Security is of the utmost importance for any mission-critical application, and at Imply we know this is especially true for applications deployed in the cloud. This document details the security features offered by Imply Hybrid (formerly Imply Cloud).
For information about how to set up your AWS account so that you can run Imply in an AWS sub account, see Organizing Your AWS Environment Using Multiple Accounts from AWS. Use the resources there and on this page to secure your Imply Hybrid deployment.
Imply Hybrid is built on the secure foundation of Amazon Web Services (AWS). Your Imply cluster is private and dedicated to you. It is deployed completely within your own AWS account, using a dedicated virtual private network (VPC). This gives you full control over your machines and your data.
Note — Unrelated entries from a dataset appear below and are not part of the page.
(** * JetStream account ledger, template dispatcher and recovery scanner

    A shallow embedding of [server/jetstream.go]: the per-server resource
    ledger ([jetStream]), the per-account state ([jsAccount]), stream
    templates and their dispatcher, account enable/disable with the
    recovery scan, and the properties the specification states about them.

    Conventions.
    - Go [int64] values are integers in [Z]; every [+], [-] and [*] of
      the source on [int64] goes through [Int64.wrap] (two's complement).
    - Go [int] is 64 bits wide; the source only compares such values, so
      they are plain [Z].  [uint32] is [N].
    - Objects reached through pointers ([*jsAccount], [*StreamTemplate])
      live in stores indexed by locations, so that two handles to the same
      object see the same updates.
    - Every operation runs to completion: the locks of the source are not
      modelled, and an operation is one transition of the [World].
    - A pointer that the source dereferences without a test is an
      [option]; the operations that can reach a nil one end in an
      [Outcome], which tells a return from a panic. *)

From Stdlib Require Import ZArith NArith Lia Ascii String.
From stdpp Require Import base option list gmap strings.

Open Scope Z_scope.

(** ** Machine integers *)

Module Int64.

Definition modulus : Z := 2 ^ 64.
Definition min_int : Z := - 2 ^ 63.
Definition max_int : Z := 2 ^ 63 - 1.

Definition in_range (z : Z) : Prop := min_int <= z <= max_int.

(** Two's complement reduction to 64 bits. *)
Definition wrap (z : Z) : Z := (z + 2 ^ 63) mod modulus - 2 ^ 63.

Definition add (a b : Z) : Z := wrap (a + b).
Definition sub (a b : Z) : Z := wrap (a - b).
Definition mul (a b : Z) : Z := wrap (a * b).

End Int64.

(** ** Errors and log lines *)

(** [fmt.Errorf] values.  A message without verbs is [Errorf]; the
    formatted ones keep their format string and the argument. *)
Inductive error : Type :=
| Errorf (msg : string)
| ErrorfInt (fmt : string) (n : Z)
| ErrorfStr (fmt : string) (s : string)
| ErrorfErr (fmt : string) (e : error)
| ErrNoSysAccount.

#[global] Instance error_eq_dec : EqDecision error.
Proof. solve_decision. Defined.

(** Dereferencing a nil pointer makes the Go runtime panic.  Nothing in
    the sources recovers from a panic, so the call in which it happens
    and all its callers are abandoned at that point: a call that can
    panic either returns a value or does not return at all.  The world
    that comes with [Panics] is the state at the faulting statement. *)
Inductive Outcome (A : Type) : Type :=
| Returns (a : A)
| Panics.

Arguments Returns {A} a.
Arguments Panics {A}.

Inductive LogLevel := LDebug | LNotice | LWarn.

#[global] Instance LogLevel_eq_dec : EqDecision LogLevel.
Proof. solve_decision. Defined.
Imply also operates user-facing login and management software (“Imply Hybrid Portal”), allowing you to manage and use your clusters through a web interface at https://implycloud.com/. The Imply Hybrid Portal is provisioned on Imply servers and does not run in your AWS account.
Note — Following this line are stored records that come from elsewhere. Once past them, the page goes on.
(** C9, an instance: two empty files. *)
Lemma C9_empty_files_open_witness :
  startReading (B := decimal) (host (Some []) (Some [])) fresh =
    (Ret tt, opened fresh [] []) /\
  (acc_reader fresh = None \/ gps_reader fresh = None ->
   ensure_open (B := decimal) (host (Some []) (Some [])) fresh =
     (Ret tt, opened fresh [] [])) /\
  acc_reader (opened fresh [] []) = Some [] /\
  gps_reader (opened fresh [] []) = Some [] /\
  acc_file (opened fresh [] []) <> None /\
  gps_file (opened fresh [] []) <> None /\
  forall depth, exists s',
    read (B := decimal) (host (Some []) (Some [])) depth (opened fresh [] []) =
      (Raise RecursionError, s').
Proof.
  exact (C9_empty_files_open (B := decimal) (host (Some []) (Some [])) fresh
           eq_refl eq_refl).
Defined.



(** * Further properties on concrete sources *)

(** An instance of [open_consumes_first_row]: a file that starts with
    data. *)
Lemma open_consumes_first_row_witness :
  exists s1,
    startReading (B := decimal) (host (Some acc_numeric_first) (Some gps_two)) fresh =
      (Ret tt, s1) /\
    acc_reader s1 = Some [["4"; "5"; "6"]] /\
    gps_reader s1 = Some [["10.5"; "20.25"]; ["11.5"; "21.25"]] /\
    acc_file s1 = Some (mkFile "acc.csv" acc_numeric_first) /\
    gps_file s1 = Some (mkFile "gps.csv" gps_two).
Proof.
  exact (open_consumes_first_row (B := decimal)
           (host (Some acc_numeric_first) (Some gps_two)) fresh
           acc_numeric_first gps_two eq_refl eq_refl).
Defined.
Data that you load into your Imply cluster is never stored on Imply servers—it is only stored on EC2 instances and S3 buckets in your own AWS account. However, you may query your cluster through the Imply Hybrid Portal, in which case query requests and responses are transferred through Imply's network. Imply's network merely transfers these query responses to you, and does not store them. This communication is encrypted using TLS; for more details, see data in transit below.
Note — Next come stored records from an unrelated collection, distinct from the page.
(** PMOD A, UART1, JTAG0, the usb device hooks and the ApolloAdvertiser *)
Definition connect_io (m : HdlModule) : M W HdlModule :=
  (* connect GPIO0 to Cynthion's PMOD A port *)
  pmoda_io <- platform_request "user_pmod" 0 ;;
  let m := add_comb [Connect "gpioa.pins" pmoda_io] m in
  (* connect UART1 to Cynthion's PMOD B port *)
  uart1_io <- platform_request "uart" 1 ;;
  let m := add_comb [ Assign (IoAttr uart1_io "tx.o") (Attr "uart_pins.tx");
                      Assign (Attr "uart_pins.rx") (IoAttr uart1_io "rx") ] m in
  let m := if has_oe uart1_io "tx"
           then add_comb [Assign (IoAttr uart1_io "tx.oe")
                                 (Invert (Attr "soc.uart._phy.tx.rdy"))] m
           else m in
  (* connect JTAG0 to Cynthion's PMOD B port *)
  jtag0_io <- platform_request "jtag" 0 ;;
  let m := add_comb [ Assign (Attr "soc.cpu.jtag_tms") (IoAttr jtag0_io "tms.i");
                      Assign (Attr "soc.cpu.jtag_tdi") (IoAttr jtag0_io "tdi.i");
                      Assign (IoAttr jtag0_io "tdo.o") (Attr "soc.cpu.jtag_tdo");
                      Assign (Attr "soc.cpu.jtag_tck") (IoAttr jtag0_io "tck.i");
                      Assign (Attr "soc.cpu.dbg_reset") (ResetSignal "usb") ] m in
  (* disable platform usb device hooks *)
  platform_set_usb_device_hooks ;;
  (* add ApolloAdvertiser so we can claim the Control port *)
  let m := add_submodule "apollo_adv" ApolloAdvertiser m in
  ret m.

(** target_phy *)
Definition bind_usb0 (m : HdlModule) : M W HdlModule :=
  ulpi0 <- platform_request "target_phy" 0 ;;
  let usb0_device := USBDevice_new ulpi0 in
  let usb0_device := add_endpoint "usb0_ep_control" usb0_device in
  let usb0_device := add_endpoint "usb0_ep_in" usb0_device in
  let usb0_device := add_endpoint "usb0_ep_out" usb0_device in
  let m := add_comb [Attach "usb0" usb0_device] m in
  let m := add_submodule "usb0_device" (SubUSBDevice usb0_device) m in
  ret m.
Imply Hybrid requires two linkages between your AWS account and Imply:
- You must grant Imply permissions through IAM for management operations such as launching and terminating instances. This occurs during initial setup of your Imply Hybrid account, as described in the Cloud signup instructions that appear after you sign up.
- The Imply Hybrid VPC in your AWS account will be peered with an Imply-operated VPC containing the Imply Hybrid Portal. This peering allows the Imply Hybrid service to communicate with your cluster through private IP addresses, without requiring access over the internet. For increased security, the standard Imply Hybrid configuration blocks ingress from the internet to your Imply Hybrid VPC.
User authentication and authorization
Imply Hybrid identifies each authorized user of your account by a unique login tied to their email address. Imply Hybrid offers a role-based access control (RBAC) model that allows you to ensure that your users have exactly the permissions they need to do their work.
In particular, the RBAC model can be used to grant or restrict the following permissions on Imply Cloud authorized users:
- Ability to manage clusters, datasets, and/or other users.
- Ability to manage data cubes (building blocks of visualizations).
- Ability to manage dashboards.
- Ability to see visualizations (data cube view).
- Ability to query the Imply cluster directly with SQL.
- Ability to load new data into the Imply cluster.
In addition to authorized users, Imply Hybrid lets you define API users that can call Druid APIs on your Imply cluster directly. API users can be used for building your own apps on top of the Druid API, automating workloads, and many other functions. The Druid API is protected by TLS encryption and HTTP Basic authentication. API users can be granted permissions tailored to the access they require, including:
- Ability to read or write druid configuration.
- Ability to load new data into the cluster (all datasets, or specific datasets).
- Ability to query the cluster (all datasets, or specific datasets).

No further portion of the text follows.